TensorFlow is an advanced yet standard tool widely used for Deep learning and machine learning algorithms. This was named after “Tensors”, the multi-dimensional arrays. This open-source and dynamic tool is well known for its high-end performance and great computational skills.
TensorFlow runs both on CPUs and GPUs and has notable processing power that advanced machine learning algorithms contribute. Since it has great processing ability, TensorFlow is used in a plethora of applications like drug discovery, image classification, speech recognition, image & language generation, and so on.
Hadoop is an open-source framework that manages the storage and processing of big data. This tool is the best to create a machine learning project right from scratch. Hadoop is a complete solution that can return web search results promptly through data sharing and calculations across various computers.

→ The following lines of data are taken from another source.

Lemma exec_eq c h : exec c h = Some (drv h c, after h [c]).
Proof. done. Qed.

Lemma exec__eq c h : exec_ c h = Some (tt, after h [c]).
Proof. done. Qed.

Lemma status_eq c ds h : status c ds h = Some (codes ds h [c], after h [c]).
Proof. done. Qed.

Lemma status_out_eq c ds h :
  status_out c ds h = Some ((drv h c, codes ds h [c]), after h [c]).
Proof. done. Qed.

(** A counted loop of status calls performs the calls in order and returns the
    disjunction of their codes. *)
Lemma for_each_status {A} (f : A -> call) l ds h :
  for_each (fun a ds => status (f a) ds) l ds h =
  Some (codes ds h (map f l), after h (map f l)).
Proof.
  revert ds h; induction l as [|a l IH]; intros ds h; simpl.
  - by rewrite after_nil.
  - rewrite (bind_Some _ _ _ _ _ (status_eq _ _ _)), IH, after_app; done.
Qed.

(** A counted loop whose body performs a fixed block of calls. *)
Lemma for_each_block {A} (body : A -> M unit) (f : A -> list call) l h :
  (forall a h, body a h = Some (tt, after h (f a))) ->
  for_each (fun a _ => body a) l tt h = Some (tt, after h (flat_map f l)).
Proof.
  intros Hb; revert h; induction l as [|a l IH]; intros h; simpl.
  - by rewrite after_nil.
  - rewrite (bind_Some _ _ _ _ _ (Hb _ _)), IH, after_app; done.
Qed.

Lemma for_each_exec_ {A} (f : A -> call) l h :
  for_each (fun a _ => exec_ (f a)) l tt h = Some (tt, after h (map f l)).
Proof.
  rewrite (for_each_block _ (fun a => [f a])) by (intros; apply exec__eq).
  do 3 f_equal; induction l; simpl; congruence.
Qed.

(** A polling loop leaves at the first answer that stops it: what it returns,
    the history it leaves, and that the earlier answers did not stop it. *)
Lemma poll_until_first k fuel c stop ds h :
  (k < fuel)%nat ->
  (forall j, (j < k)%nat -> stop (drv (after h (replicate j c)) c) = false) ->
  stop (drv (after h (replicate k c)) c) = true ->
  poll_until fuel c stop ds h =
    Some ((drv (after h (replicate k c)) c, codes ds h (replicate (S k) c)),
          after h (replicate (S k) c)).
Proof.
  revert fuel ds h; induction k as [|k IH]; intros [|fuel] ds h Hk Hbefore Hstop;
    try lia; cbn [poll_until]; rewrite (bind_Some _ _ _ _ _ (status_out_eq _ _ _)).
  - simpl in *; rewrite after_nil in *; rewrite Hstop; done.
  - pose proof (Hbefore O ltac:(lia)) as H0; simpl in H0; rewrite after_nil in H0.
    rewrite H0, (IH fuel), !after_app; [done|lia| |].
    + intros j Hj; rewrite after_app; apply (Hbefore (S j)); lia.
    + rewrite after_app; done.
Qed.

(** Whatever the fuel, a loop that returns did so at such an answer. *)
Lemma poll_until_inv fuel c stop ds h r ds' h' :
  poll_until fuel c stop ds h = Some ((r, ds'), h') ->
  exists k, (k < fuel)%nat /\ r = drv (after h (replicate k c)) c /\ stop r = true /\
    (forall j, (j < k)%nat -> stop (drv (after h (replicate j c)) c) = false) /\
    h' = after h (replicate (S k) c) /\ ds' = codes ds h (replicate (S k) c).
Proof.
  revert ds h; induction fuel as [|fuel IH]; intros ds h; [done|].
  cbn [poll_until]; rewrite (bind_Some _ _ _ _ _ (status_out_eq _ _ _)).
  destruct (stop (drv h c)) eqn:Hs; intros H.
  - unfold ret in H; simplify_eq; exists O; simpl; rewrite after_nil.
    repeat split; try done; [lia|intros; lia].
  - destruct (IH _ _ H) as (k & Hk & -> & Hstop & Hb & -> & ->).
    rewrite after_app in *; exists (S k); repeat split; try done; [lia| |].
    + intros [|j] Hj; simpl; [rewrite after_nil; done|].
      specialize (Hb j ltac:(lia)); rewrite after_app in Hb; done.
    + rewrite after_app; done.
Qed.

(** The environment eventually stops the loop: within [n] repetitions of the
    call some answer satisfies [stop]. *)
Definition stops_within (n : nat) (c : call) (stop : resp -> bool) : Prop :=
  forall h, exists k, (k <= n)%nat /\ stop (drv (after h (replicate k c)) c) = true.

Lemma poll_until_total n fuel c stop ds h :
  stops_within n c stop -> (n < fuel)%nat ->
  exists r ds' h', poll_until fuel c stop ds h = Some ((r, ds'), h').
Proof.
  intros Hs Hfuel; destruct (Hs h) as (k & Hk & Hstop).
  assert (Hleast : exists k0, (k0 <= k)%nat /\
      stop (drv (after h (replicate k0 c)) c) = true /\
      forall j, (j < k0)%nat -> stop (drv (after h (replicate j c)) c) = false).
  { clear Hk; induction k as [k IH] using lt_wf_ind.
    destruct (List.existsb (fun j => stop (drv (after h (replicate j c)) c)) (seq 0 k)) eqn:E.
    - apply existsb_exists in E as (j & Hj & Hsj); apply in_seq in Hj.
      destruct (IH j ltac:(lia) Hsj) as (k0 & ? & ? & ?); exists k0; split; [lia|done].
    - exists k; split; [lia|split; [done|]]; intros j Hj.
      destruct (stop (drv (after h (replicate j c)) c)) eqn:Ej; [|done].
      exfalso; rewrite <- not_true_iff_false in E; apply E, existsb_exists.
      exists j; split; [apply in_seq; lia|done]. }
  destruct Hleast as (k0 & Hk0 & Hst & Hbefore).
  rewrite (poll_until_first k0) by (done || lia); eauto.
Qed.
End ExecFacts.

(** * Automation

    [run_m] runs the straight-line part of a monadic program, leaving the
    history as [after h calls] and the status as [codes 0 h calls]. *)
Create Rewrite HintDb drv.
#[export] Hint Rewrite @status_eq @exec__eq @exec_eq @status_out_eq
  @for_each_status @for_each_exec_ @after_app @after_nil : drv.

Ltac run_step :=
  match goal with
  | |- context [bind (bind ?m ?k) ?k' ?h] => rewrite (bind_assoc m k k' h)
  | |- context [bind (ret ?a) ?k ?h] =>
      change (bind (ret a) k h) with (k a h)
  | |- context [bind ?m ?k ?h] =>
      let H := fresh in
      eassert (m h = Some _) as H by (autorewrite with drv; reflexivity);
      rewrite (bind_Some m k h _ _ H); clear H; cbv beta iota
  end.
Ltac run_m := repeat (run_step; cbv beta iota).

(** * A concrete environment

    A device that answers every call with success and zero, used to evaluate the
    model on concrete inputs. *)
Definition ok_rt : AieRt := {|
  drv := fun _ _ => mkResp 0 0 [];
  XAIE_ERR := 1;
  XAIE_CORE_STATUS_TIMEOUT := 12;
  XAIE_LOCK_WITH_NO_VALUE := -1;
  XAIE_DEV_GEN_AIE := 1;
  XAIE_DEV_GEN_AIEML := 2;
  XAIE_DEV_GEN_S100 := 6;
  XAIE_DEV_GEN_S200 := 7
|}.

This enables the completion of multiple activities at the same time. Though the platform is designed based on Java, it can be programmed in various other languages like C++, Python, Ruby, Perl, etc. Hadoop also helps data scientists in the activities like data sampling, data filtering, data summarization, data exploration, and data filtering.
The volume of data every organization aims to process is huge, and more skilled data scientists who know the major data science tools are necessary to make the business processes hassle-free and prompt. The skills of potential employees are decreasing, which needs to be polished and updated as the segment evolves.
To build, grow, or upgrade data science skills, data science education can help. With data science certifications, you can learn complex skills and tools that help you remain competitive in the market. With data science certifications, you can prove your expertise to employers, your ability to manage and evaluate data for business growth,
Data science tools make it easier for data scientists to implement the functionalities of data without any need to write the code from the beginning. When you acquire data science certifications from reputed and trusted certification course providers, the hiring companies can recognize you as self-driven and consider using your skills for business growth.